One commentator after another has required smelling salts to recover from the idea that three highly accomplished men would act on their sexual attraction to two professional women. “Why do men in power throw it all away for sex?” is the standard query. Let me clarify something that polite, mature adults apparently don’t want to admit: Sex is fun. A lot of people spend a lot of time thinking about it –– how to get more of it; how to make whatever they do get more exciting; and what new and attractive person might want to do it with them in some fresh, interesting way. My female friends tell me many women think this way, too.

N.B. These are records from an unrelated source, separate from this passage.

(** A text that embeds the marker is a rate-limiting message. *)
Lemma Contains_embedded (a m b : string) :
  strings.Contains (a ++ m ++ b) m = true.
Proof.
  apply Contains_app_r.
  assert (Hunfold : forall s, strings.HasPrefix s m = true ->
                              strings.Contains s m = true)
    by (intros s Hs; destruct s; cbn [strings.Contains]; rewrite Hs;
        reflexivity).
  apply Hunfold, HasPrefix_app.
Qed.

Lemma free_app (sep : ascii) (a b : string) :
  free sep a -> free sep b -> free sep (a ++ b).
Proof.
  unfold free. intros Ha Hb. induction a as [|x a IH]; simpl in *; [exact Hb|].
  destruct (Ascii.eqb x sep); [discriminate | auto].
Qed.

(** A byte that differs from every byte of a text does not occur in it. *)
Lemma free_bytes (sep : ascii) (s : string) :
  Forall (fun b => b <> Go.byte sep) (Go.bytes s) -> free sep s.
Proof.
  unfold free, Go.bytes. induction s as [|x s IH]; simpl; intros Hall;
    [reflexivity|].
  inversion Hall as [|b l Hx Hrest]; subst.
  destruct (Ascii.eqb_spec x sep) as [->|_]; [now contradiction Hx | auto].
Qed.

This is not a justification for breaking marital vows –– Holly Petraeus, the randy general’s wife of 37 years, has every right to feel outraged and betrayed. But why is everyone (or maybe I should say, every heterosexual) expected to adopt and maintain a life of strict monogamy? It’s a model with pro’s and cons, benefits and drawbacks, but it’s definitely not a lifestyle that suits everyone. And we unfairly dismiss a lot of good people who, by temperament, can’t adhere to it. So let’s stop feigning shock when a four-star general, ahem, launches his missile into friendly territory. And let’s ask if we can really afford to lose eminently qualified people over this.